Warley MP John Spellar and Dudley North MP Ian Austin both ignored the Labour leader's demand that his MPs vote against the EU Withdrawal Bill and abstained from yesterday morning's vote.
The bill was backed by a majority of 36, despite Labour warning that it represented a 'power grab' by ministers.
Mr Spellar said: "I was voting in line with the views of my constituents who have clearly indicated that they want to leave the EU.
"When we come to the detail stage I will certainly be voting to stop the Government from taking extraordinary powers, but in order to do that there has got to be a bill in the first place."
Mr Austin said he abstained from the vote because he 'respects' the result of the EU referendum, but added: "I also believe the Government is making a mess of the process so I could not vote in favour of it."
The Black Country's other Labour MPs all voted against the legislation.
Prime Minister Theresa May welcomed the Commons vote, saying the bill offered 'certainty and clarity' - but Labour described it as an 'affront to parliamentary democracy'.
Eurosceptic Sir Bill Cash, the Conservative MP for Stone,said he was delighted with the outcome of the vote, which he said 'means we are now on course to complete the Brexit negotiations and to retain the right of the British people to govern themselves'.
But in a stinging attack on Labour he said: "I have no time for their arguments.
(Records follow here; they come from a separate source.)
(* ===== verification/QueueProps.v ===== *)
(** * The pending window and the admission of commits.

    The queue writes each commit as the JSON string of its JSON text and charges the bytes
    of the array of these strings.  The results compare the incremental writers with that
    array: the window is the longest prefix that fits, admission is its length. *)

From Stdlib Require Import Strings.Byte.
From S2P Require Import Prelude Protocol NativeErrors Json Queue.

Section queue_props.
Context {T : Type} `{!JsonChunks T, !JsonChunks string}.

Lemma take_S_full {A} (l : list A) n m : n < m → take (S n) (take m l) = take (S n) l.
Proof. intros Hn. rewrite take_take. f_equal. lia. Qed.

Lemma limits_Ok count bytes : limits count bytes = Ok tt → (2 ≤ bytes ∧ 0 < count)%N.
Proof. unfold limits. intros Hl. case_decide as Hd; [done|]. lia. Qed.

(** The pending window is the longest prefix of the outbox that fits.  It holds the
    JSON texts of the first [k] commits, [k] within the count limit; its byte count is the
    length of the JSON array of these texts and within the byte limit; [k] is maximal; the
    remaining count is exact; and the window reports "first commit too large" exactly when
    a pending commit does not fit on its own. *)
Theorem window_longest_prefix revision (items : list T) es count max_bytes :
  Forall2 entry_of items es → limits count max_bytes = Ok tt →
  (vec_len items ≤ u32_max)%N →
  ∃ k, window revision items count max_bytes =
    Ok (mkPendingWindow revision (take k es).*1 (array_bytes (take k es).*2)
          (vec_len items - N.of_nat k)
          (bool_decide (k = 0 ∧ items ≠ []))) ∧
    (N.of_nat k ≤ count)%N ∧ k ≤ length items ∧
    (array_bytes (take k es).*2 ≤ max_bytes)%N ∧
    ((N.of_nat k < count)%N → k < length items →
       (max_bytes < array_bytes (take (S k) es).*2)%N).
Proof.
  intros Hes Hl Hlen. pose proof (Forall2_length _ _ _ Hes) as Hle.
  destruct (limits_Ok _ _ Hl) as [Hb Hc].
  destruct (window_loop_exact max_bytes (take (N.to_nat count) items) (take (N.to_nat count) es) [])
    as (k & Hk & Hloop & Hfit & Hstop).
  { by apply Forall2_take. }
  { change (array_bytes [].*2) with 2%N. lia. }
  rewrite length_take in Hk, Hstop, Hloop. simpl in Hloop, Hfit, Hstop.
  rewrite take_take, Nat.min_l in Hloop, Hfit by lia.
  exists k. split; [|split; [lia|split; [lia|split; [done|]]]]; cycle 1.
  { intros Hkc Hki. rewrite <-(take_S_full es k (N.to_nat count)) by lia. apply Hstop. lia. }
  unfold window. rewrite Hl. simpl.
  change (window_loop max_bytes _ [] 2) with
    (window_loop max_bytes (take (N.to_nat count) items) [] (array_bytes [])).
  rewrite Hloop. simpl.
  assert (vec_len (take k es).*1 = N.of_nat k) as ->.
  { unfold vec_len. rewrite length_fmap, length_take. lia. }
  rewrite (proj2 (N.ltb_ge _ _)) by lia. do 2 f_equal. apply bool_decide_ext.
  assert (take k es = [] ↔ k = 0 ∨ es = []) as ->.
  { destruct k, es; simpl; naive_solver. }
  destruct items as [|x items], es as [|y es]; simpl in *; try lia; [naive_solver lia|].
  destruct k; [|naive_solver lia]. split; [done|]. intros _. split; [by left|]. lia.
Qed.

(** C31: a commit is admitted to the bounded queue exactly when the queue has a free place
    and the JSON array of all the texts, the new one included, fits the byte limit;
    otherwise the answer is the capacity error. *)
Theorem admits_iff_fits (items : list T) (candidate : T) es count bytes :
  Forall2 entry_of (items ++ [candidate]) es → limits count bytes = Ok tt →
  admits items candidate count bytes =
  if decide ((vec_len items < count)%N ∧ (array_bytes es.*2 ≤ bytes)%N)
  then Ok tt else Err QueueCapacity.
Proof.
  intros Hes Hl. destruct (limits_Ok _ _ Hl) as [Hb Hc]. unfold admits. rewrite Hl. simpl.
  destruct (N.leb_spec count (vec_len items)); [by rewrite decide_False by lia|].
  pose proof (admits_loop_spec bytes (items ++ [candidate]) es [] Hes) as Hloop. simpl in Hloop.
  change (array_bytes []) with 2%N in Hloop. rewrite Hloop by done.
  destruct (N.leb_spec (array_bytes es.*2) bytes); [by rewrite decide_True|].
  by rewrite decide_False by lia.
Qed.
End queue_props.

(** ** Witnesses: texts as commits *)

(** A serializer of plain ASCII texts: the quotes and the characters, in three chunks. *)
Definition quoted_chunks (s : string) : list (list byte) * bool :=
  ([[Byte.x22]; String.list_byte_of_string s; [Byte.x22]], true).
#[local] Instance quoted_json : JsonChunks string := quoted_chunks.

Definition text_entry (s : string) : string * N :=
  let quote := String (Ascii.ascii_of_N 34) EmptyString in
  let raw := quote +:+ s +:+ quote in (raw, (str_len raw + 2)%N).

Definition fx_queue : list string := ["ab"; "c"; "defg"].

Lemma fx_queue_entries : Forall2 entry_of fx_queue (text_entry <$> fx_queue).
Proof.
  repeat constructor; (eexists; split; [reflexivity|]; split; [reflexivity|]; split; [|reflexivity]);
    vm_compute; done.
Qed.

Lemma window_longest_prefix_witness :
  ∃ k, window 7 fx_queue 8 16 =
    Ok (mkPendingWindow 7 (take k (text_entry <$> fx_queue)).*1
          (array_bytes (take k (text_entry <$> fx_queue)).*2) (3 - N.of_nat k)
          (bool_decide (k = 0 ∧ fx_queue ≠ []))) ∧ (N.of_nat k ≤ 8)%N.
Proof.
  destruct (window_longest_prefix 7 fx_queue (text_entry <$> fx_queue) 8 16 fx_queue_entries)
    as (k & Hw & Hk & _); [reflexivity|vm_compute; done|]. exists k. split; [exact Hw|exact Hk].
Defined.

Lemma admits_iff_fits_witness :
  admits ["ab"; "c"] "defg" 8 22 =
  if decide ((2 < 8)%N ∧ (array_bytes (text_entry <$> fx_queue).*2 ≤ 22)%N)
  then Ok tt else Err QueueCapacity.
Proof.
  exact (admits_iff_fits ["ab"; "c"] "defg" (text_entry <$> fx_queue) 8 22
           fx_queue_entries eq_refl).
Defined.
To say this is a power grab is arrant rubbish. This bill does exactly the opposite.
"In fact the biggest power grab of them all was the European Communities Act of 1972."
Labour's Wolverhampton South East MP Pat McFadden, who voted against the bill, said he was concerned about the huge powers handed to ministers enabling them to amend the law 'with little or no reference to Parliament'.
The bill, which will bring an end the supremacy of EU law in the UK, now moves onto its next parliamentary stage.
A total of 157 amendments to the bill were published this morning, including many from senior Conservative Europhiles.
MPs have approved a timetable guaranteeing 64 hours of debate in the committee stage, when the bill will be scrutinised line by line and votes taken on the proposed amendments.